- _Data for this task_:
- - -

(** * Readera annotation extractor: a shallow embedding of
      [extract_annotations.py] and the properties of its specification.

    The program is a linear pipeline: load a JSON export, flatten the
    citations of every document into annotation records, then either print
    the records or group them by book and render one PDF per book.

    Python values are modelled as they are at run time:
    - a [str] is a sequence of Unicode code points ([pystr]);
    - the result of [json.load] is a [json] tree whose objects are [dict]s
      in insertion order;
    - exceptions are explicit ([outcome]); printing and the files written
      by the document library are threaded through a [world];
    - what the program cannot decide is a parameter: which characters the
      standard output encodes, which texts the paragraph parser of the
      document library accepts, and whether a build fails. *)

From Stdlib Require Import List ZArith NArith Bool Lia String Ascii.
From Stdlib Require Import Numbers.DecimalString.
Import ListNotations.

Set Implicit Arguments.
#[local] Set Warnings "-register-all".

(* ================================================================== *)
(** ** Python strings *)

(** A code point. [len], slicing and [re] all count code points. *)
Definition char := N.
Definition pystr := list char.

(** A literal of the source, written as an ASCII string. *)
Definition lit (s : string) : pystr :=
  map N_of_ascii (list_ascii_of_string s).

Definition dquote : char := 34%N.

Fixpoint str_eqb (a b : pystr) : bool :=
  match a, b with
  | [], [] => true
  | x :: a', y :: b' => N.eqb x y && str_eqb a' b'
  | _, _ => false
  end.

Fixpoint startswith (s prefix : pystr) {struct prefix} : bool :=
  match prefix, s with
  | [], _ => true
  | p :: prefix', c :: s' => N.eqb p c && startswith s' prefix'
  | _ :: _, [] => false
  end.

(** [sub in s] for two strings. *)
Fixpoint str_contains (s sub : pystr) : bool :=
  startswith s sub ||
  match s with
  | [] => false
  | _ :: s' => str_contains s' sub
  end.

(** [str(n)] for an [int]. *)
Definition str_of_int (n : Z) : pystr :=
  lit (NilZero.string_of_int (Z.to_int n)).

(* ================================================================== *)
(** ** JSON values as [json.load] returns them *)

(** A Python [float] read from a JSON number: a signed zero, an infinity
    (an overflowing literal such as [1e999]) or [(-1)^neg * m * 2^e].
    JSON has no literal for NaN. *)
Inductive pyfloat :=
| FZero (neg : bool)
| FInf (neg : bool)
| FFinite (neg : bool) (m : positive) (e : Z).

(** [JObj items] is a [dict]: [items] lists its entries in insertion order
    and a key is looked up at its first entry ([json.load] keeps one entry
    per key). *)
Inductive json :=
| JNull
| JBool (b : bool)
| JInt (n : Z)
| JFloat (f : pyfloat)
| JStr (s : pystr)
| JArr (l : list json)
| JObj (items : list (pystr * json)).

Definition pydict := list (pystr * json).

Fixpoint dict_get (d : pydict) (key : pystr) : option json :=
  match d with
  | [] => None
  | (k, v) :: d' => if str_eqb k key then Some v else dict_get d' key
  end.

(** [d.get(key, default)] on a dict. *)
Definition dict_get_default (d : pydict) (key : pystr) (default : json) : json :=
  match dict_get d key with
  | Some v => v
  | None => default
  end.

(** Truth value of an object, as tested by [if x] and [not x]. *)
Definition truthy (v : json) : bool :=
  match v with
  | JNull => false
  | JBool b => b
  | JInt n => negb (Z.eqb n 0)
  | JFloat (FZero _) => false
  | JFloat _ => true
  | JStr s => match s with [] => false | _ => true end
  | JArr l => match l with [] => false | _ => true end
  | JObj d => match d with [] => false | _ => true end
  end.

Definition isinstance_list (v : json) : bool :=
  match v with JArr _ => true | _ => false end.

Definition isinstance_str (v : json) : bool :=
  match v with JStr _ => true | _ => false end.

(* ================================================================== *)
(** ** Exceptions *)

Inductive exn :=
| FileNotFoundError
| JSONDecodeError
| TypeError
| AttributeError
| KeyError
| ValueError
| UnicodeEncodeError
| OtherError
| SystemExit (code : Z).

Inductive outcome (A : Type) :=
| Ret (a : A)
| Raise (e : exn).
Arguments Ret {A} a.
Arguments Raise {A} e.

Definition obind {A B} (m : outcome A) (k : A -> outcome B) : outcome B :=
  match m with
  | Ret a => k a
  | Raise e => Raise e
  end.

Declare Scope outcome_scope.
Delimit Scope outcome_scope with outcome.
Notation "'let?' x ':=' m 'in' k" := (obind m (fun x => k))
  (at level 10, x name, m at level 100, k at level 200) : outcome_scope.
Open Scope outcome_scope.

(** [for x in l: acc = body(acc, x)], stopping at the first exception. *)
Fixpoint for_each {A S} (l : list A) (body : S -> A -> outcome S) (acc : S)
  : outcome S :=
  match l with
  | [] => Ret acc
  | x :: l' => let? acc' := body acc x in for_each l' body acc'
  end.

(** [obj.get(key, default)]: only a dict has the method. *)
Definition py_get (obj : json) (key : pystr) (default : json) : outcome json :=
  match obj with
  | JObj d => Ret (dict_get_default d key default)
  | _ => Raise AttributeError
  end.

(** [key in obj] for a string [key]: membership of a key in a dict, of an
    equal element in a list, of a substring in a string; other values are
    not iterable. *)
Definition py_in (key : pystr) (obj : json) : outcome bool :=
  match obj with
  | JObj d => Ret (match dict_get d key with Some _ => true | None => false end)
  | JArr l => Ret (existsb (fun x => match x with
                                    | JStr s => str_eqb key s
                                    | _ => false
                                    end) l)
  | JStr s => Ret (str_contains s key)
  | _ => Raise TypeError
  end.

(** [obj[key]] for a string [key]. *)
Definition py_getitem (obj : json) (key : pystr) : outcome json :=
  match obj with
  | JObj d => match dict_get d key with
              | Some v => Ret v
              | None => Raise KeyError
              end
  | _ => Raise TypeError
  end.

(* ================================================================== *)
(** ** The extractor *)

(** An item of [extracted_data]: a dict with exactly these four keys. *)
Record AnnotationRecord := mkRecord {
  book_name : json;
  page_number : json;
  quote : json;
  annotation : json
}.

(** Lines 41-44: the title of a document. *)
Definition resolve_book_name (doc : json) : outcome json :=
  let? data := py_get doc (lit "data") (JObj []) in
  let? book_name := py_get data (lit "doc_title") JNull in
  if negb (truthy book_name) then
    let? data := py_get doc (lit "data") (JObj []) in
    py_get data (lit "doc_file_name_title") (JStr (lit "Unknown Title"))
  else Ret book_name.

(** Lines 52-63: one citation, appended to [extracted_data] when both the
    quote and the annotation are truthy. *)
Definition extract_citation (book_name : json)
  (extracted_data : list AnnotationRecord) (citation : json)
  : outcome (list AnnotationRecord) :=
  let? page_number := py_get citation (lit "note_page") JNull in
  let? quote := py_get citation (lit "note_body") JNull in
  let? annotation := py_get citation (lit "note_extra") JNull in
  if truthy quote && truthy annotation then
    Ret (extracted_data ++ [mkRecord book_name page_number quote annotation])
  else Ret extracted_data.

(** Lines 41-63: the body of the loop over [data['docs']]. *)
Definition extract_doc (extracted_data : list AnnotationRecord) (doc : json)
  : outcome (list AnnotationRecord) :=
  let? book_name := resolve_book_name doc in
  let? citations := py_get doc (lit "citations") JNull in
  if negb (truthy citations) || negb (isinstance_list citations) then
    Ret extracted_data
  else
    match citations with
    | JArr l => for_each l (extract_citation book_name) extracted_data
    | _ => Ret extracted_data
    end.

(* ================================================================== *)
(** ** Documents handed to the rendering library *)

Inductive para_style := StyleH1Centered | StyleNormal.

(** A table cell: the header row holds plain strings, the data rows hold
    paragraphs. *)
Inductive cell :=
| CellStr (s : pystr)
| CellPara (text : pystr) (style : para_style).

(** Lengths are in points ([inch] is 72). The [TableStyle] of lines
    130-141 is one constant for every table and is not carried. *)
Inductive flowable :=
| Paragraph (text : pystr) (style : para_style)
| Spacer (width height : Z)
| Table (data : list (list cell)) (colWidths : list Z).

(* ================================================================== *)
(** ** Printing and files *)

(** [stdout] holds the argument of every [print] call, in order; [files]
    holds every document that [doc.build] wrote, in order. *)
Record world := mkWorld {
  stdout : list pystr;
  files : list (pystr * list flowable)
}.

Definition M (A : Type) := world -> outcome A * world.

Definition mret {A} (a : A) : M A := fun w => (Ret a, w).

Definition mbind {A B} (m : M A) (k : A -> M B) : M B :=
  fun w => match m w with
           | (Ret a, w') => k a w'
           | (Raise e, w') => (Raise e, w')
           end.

- - -

- _Exercise directions_:
The lines to retype run from the start of the entries through the line containing "by the document"; reproduce them exactly and add nothing.

- _Result below_:
(** * Readera annotation extractor: a shallow embedding of
      [extract_annotations.py] and the properties of its specification.

    The program is a linear pipeline: load a JSON export, flatten the
    citations of every document into annotation records, then either print
    the records or group them by book and render one PDF per book.

    Python values are modelled as they are at run time:
    - a [str] is a sequence of Unicode code points ([pystr]);
    - the result of [json.load] is a [json] tree whose objects are [dict]s
      in insertion order;
    - exceptions are explicit ([outcome]); printing and the files written
      by the document library are threaded through a [world];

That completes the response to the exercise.